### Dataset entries
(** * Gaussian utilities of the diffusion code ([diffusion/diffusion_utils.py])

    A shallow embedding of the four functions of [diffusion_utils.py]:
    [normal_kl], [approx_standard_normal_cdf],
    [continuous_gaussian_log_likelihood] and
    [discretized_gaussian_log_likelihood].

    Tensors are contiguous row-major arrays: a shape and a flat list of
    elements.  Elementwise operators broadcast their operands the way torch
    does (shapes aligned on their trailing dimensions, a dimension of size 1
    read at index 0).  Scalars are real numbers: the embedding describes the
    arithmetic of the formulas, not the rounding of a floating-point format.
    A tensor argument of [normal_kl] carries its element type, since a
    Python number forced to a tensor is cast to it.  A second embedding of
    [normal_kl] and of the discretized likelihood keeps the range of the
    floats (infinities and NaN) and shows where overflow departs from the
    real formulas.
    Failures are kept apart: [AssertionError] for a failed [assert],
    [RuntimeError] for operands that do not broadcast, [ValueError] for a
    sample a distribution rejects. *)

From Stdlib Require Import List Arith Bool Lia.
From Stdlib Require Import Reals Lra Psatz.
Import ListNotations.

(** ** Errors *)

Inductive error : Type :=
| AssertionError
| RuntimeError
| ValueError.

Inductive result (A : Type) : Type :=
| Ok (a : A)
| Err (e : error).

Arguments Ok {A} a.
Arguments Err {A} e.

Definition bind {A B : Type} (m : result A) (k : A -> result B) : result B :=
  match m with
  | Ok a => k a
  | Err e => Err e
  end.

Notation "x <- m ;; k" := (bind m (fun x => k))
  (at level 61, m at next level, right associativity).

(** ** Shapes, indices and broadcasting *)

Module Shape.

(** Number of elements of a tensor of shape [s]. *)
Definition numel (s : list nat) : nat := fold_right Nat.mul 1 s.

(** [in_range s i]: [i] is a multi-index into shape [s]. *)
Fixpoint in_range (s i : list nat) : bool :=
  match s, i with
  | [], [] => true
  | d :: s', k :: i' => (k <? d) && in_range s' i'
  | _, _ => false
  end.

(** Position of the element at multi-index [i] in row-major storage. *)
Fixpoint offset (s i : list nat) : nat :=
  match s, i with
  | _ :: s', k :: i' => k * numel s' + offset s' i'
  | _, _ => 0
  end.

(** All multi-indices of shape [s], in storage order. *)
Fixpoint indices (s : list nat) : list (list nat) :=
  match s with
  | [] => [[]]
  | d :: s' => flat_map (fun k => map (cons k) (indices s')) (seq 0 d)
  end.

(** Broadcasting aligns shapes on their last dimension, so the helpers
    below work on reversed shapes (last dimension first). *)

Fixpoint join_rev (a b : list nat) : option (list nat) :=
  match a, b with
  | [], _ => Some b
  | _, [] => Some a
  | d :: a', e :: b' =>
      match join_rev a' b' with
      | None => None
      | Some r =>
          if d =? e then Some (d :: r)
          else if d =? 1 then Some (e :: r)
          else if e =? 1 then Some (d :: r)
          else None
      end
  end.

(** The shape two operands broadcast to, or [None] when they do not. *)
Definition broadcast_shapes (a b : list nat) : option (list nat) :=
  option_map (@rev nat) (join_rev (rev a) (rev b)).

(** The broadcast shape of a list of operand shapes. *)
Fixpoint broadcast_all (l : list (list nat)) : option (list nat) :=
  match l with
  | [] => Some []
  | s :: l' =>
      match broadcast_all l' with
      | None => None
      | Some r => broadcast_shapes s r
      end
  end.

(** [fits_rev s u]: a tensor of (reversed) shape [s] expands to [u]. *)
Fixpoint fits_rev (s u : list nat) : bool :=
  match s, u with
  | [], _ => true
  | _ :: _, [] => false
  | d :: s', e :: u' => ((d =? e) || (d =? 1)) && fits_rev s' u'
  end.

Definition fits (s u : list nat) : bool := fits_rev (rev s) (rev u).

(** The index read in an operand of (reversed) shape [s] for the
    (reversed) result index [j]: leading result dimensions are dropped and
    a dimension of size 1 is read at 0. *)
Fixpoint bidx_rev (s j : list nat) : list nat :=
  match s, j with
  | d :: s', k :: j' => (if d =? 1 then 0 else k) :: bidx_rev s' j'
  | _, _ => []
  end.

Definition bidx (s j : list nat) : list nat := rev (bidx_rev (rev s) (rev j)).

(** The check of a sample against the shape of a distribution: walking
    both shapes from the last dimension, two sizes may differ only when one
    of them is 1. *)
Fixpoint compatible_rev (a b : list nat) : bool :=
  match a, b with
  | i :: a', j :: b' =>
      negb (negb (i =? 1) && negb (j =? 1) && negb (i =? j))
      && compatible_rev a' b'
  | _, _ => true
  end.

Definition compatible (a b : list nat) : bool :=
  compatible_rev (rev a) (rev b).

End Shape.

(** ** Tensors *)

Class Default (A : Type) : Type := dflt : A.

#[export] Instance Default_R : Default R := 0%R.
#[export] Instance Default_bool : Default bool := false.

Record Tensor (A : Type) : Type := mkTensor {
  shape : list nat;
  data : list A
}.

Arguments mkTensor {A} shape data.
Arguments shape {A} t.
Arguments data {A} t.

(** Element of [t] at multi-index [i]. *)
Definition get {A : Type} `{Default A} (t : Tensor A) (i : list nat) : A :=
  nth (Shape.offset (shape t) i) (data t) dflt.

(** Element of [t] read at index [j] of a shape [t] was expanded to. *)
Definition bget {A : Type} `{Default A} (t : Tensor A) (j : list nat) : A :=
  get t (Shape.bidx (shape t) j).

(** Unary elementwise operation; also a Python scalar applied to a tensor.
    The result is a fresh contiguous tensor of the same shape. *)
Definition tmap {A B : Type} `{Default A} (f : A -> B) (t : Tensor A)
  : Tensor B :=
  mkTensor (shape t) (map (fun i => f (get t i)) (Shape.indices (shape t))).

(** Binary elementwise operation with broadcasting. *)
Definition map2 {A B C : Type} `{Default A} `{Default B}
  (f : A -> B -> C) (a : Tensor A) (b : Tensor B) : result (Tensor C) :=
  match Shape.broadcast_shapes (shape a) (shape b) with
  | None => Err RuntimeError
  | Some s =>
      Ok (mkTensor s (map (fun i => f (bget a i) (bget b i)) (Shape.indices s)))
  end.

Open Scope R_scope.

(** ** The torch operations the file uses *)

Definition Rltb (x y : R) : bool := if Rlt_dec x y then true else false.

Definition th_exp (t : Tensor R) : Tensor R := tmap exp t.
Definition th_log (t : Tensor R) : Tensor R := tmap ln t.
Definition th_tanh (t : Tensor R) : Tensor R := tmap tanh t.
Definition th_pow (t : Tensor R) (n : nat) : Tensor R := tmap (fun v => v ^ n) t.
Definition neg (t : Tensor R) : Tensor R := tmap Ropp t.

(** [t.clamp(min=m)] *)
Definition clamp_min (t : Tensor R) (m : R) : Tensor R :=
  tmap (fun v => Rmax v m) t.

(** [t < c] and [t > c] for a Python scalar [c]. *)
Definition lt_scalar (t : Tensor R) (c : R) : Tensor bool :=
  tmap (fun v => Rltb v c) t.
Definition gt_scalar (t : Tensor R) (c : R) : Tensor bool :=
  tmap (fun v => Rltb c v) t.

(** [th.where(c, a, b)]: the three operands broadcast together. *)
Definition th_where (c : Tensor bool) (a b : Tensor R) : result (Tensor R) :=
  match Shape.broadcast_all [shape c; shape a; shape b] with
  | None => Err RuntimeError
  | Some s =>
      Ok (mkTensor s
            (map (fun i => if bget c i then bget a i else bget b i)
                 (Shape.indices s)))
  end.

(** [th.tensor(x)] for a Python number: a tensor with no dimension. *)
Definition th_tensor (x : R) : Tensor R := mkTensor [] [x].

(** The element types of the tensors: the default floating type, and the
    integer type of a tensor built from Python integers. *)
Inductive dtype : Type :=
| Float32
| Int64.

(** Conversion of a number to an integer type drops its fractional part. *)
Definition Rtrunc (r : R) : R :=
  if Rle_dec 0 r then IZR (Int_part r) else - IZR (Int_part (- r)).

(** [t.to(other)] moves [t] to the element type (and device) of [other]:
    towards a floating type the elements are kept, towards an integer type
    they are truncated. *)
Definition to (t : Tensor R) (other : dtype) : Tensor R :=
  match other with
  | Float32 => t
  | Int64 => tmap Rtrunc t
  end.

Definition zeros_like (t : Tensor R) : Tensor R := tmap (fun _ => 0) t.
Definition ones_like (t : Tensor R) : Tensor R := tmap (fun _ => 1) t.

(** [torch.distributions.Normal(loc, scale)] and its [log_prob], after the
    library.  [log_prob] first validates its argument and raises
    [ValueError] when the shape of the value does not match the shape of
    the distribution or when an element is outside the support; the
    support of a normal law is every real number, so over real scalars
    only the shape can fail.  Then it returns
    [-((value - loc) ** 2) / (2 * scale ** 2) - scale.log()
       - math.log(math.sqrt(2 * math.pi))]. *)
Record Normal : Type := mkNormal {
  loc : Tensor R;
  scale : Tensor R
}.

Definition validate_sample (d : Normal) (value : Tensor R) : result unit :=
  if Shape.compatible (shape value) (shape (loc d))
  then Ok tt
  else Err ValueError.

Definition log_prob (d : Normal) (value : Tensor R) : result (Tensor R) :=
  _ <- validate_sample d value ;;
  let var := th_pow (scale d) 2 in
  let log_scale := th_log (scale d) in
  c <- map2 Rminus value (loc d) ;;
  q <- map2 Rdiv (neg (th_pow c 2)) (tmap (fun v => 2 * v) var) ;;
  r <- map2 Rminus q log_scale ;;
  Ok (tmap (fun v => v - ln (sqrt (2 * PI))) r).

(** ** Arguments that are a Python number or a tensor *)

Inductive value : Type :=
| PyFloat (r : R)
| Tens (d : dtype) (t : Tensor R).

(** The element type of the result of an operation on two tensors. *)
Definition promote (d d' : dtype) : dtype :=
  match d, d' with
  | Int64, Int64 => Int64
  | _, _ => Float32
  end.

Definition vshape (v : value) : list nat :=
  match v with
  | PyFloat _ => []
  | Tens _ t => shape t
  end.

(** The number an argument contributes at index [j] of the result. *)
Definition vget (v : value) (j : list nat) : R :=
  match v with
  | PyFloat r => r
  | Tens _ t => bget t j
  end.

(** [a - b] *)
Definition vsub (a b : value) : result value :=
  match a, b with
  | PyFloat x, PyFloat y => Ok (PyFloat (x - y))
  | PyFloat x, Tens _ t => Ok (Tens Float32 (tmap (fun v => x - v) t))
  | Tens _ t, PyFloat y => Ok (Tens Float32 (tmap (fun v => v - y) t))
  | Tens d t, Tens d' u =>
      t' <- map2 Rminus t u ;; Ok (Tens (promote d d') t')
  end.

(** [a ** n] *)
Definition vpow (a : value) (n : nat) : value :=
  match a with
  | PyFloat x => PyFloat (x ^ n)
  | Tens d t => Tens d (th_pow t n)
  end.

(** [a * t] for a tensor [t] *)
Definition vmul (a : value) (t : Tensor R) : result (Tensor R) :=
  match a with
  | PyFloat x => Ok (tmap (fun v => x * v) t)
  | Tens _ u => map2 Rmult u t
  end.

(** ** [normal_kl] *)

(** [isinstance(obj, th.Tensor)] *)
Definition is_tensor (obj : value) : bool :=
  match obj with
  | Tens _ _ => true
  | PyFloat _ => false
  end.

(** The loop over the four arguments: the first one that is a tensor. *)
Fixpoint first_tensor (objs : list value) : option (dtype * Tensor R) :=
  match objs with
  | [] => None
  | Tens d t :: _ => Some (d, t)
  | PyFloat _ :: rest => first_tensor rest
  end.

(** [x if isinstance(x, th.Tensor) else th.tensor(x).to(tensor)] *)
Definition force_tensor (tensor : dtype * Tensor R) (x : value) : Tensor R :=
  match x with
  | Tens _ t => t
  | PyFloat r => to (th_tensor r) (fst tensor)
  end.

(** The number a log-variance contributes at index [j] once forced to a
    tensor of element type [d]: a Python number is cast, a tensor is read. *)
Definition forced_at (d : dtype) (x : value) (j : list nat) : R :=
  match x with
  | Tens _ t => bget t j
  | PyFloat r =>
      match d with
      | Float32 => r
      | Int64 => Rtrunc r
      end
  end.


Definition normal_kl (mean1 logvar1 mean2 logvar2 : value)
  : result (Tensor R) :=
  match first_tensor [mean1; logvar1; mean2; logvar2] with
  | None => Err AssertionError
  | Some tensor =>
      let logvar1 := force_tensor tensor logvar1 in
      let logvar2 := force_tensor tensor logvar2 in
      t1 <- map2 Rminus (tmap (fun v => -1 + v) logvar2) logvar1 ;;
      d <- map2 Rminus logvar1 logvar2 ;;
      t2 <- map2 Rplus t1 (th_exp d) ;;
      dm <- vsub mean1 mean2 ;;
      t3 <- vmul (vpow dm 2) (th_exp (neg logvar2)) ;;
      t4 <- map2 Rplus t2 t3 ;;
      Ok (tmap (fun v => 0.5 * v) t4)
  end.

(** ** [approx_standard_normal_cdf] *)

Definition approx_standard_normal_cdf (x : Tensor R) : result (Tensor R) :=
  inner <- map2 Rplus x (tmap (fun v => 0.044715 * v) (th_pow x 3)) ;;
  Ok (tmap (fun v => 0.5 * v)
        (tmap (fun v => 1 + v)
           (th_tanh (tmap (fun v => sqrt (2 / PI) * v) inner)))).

### Task goal
Look back at the entries above and repeat, unchanged, every line from the line holding "match Shape.broadcast_shapes (shape" through the line holding "(** Conversion of".

### Your solution
  match Shape.broadcast_shapes (shape a) (shape b) with
  | None => Err RuntimeError
  | Some s =>
      Ok (mkTensor s (map (fun i => f (bget a i) (bget b i)) (Shape.indices s)))
  end.

Open Scope R_scope.

(** ** The torch operations the file uses *)

Definition Rltb (x y : R) : bool := if Rlt_dec x y then true else false.

Definition th_exp (t : Tensor R) : Tensor R := tmap exp t.
Definition th_log (t : Tensor R) : Tensor R := tmap ln t.
Definition th_tanh (t : Tensor R) : Tensor R := tmap tanh t.
Definition th_pow (t : Tensor R) (n : nat) : Tensor R := tmap (fun v => v ^ n) t.
Definition neg (t : Tensor R) : Tensor R := tmap Ropp t.

(** [t.clamp(min=m)] *)
Definition clamp_min (t : Tensor R) (m : R) : Tensor R :=
  tmap (fun v => Rmax v m) t.

(** [t < c] and [t > c] for a Python scalar [c]. *)
Definition lt_scalar (t : Tensor R) (c : R) : Tensor bool :=
  tmap (fun v => Rltb v c) t.
Definition gt_scalar (t : Tensor R) (c : R) : Tensor bool :=
  tmap (fun v => Rltb c v) t.

(** [th.where(c, a, b)]: the three operands broadcast together. *)
Definition th_where (c : Tensor bool) (a b : Tensor R) : result (Tensor R) :=
  match Shape.broadcast_all [shape c; shape a; shape b] with
  | None => Err RuntimeError
  | Some s =>
      Ok (mkTensor s
            (map (fun i => if bget c i then bget a i else bget b i)
                 (Shape.indices s)))
  end.

(** [th.tensor(x)] for a Python number: a tensor with no dimension. *)
Definition th_tensor (x : R) : Tensor R := mkTensor [] [x].

(** The element types of the tensors: the default floating type, and the
    integer type of a tensor built from Python integers. *)
Inductive dtype : Type :=
| Float32
| Int64.

(** Conversion of a number to an integer type drops its fractional part. *)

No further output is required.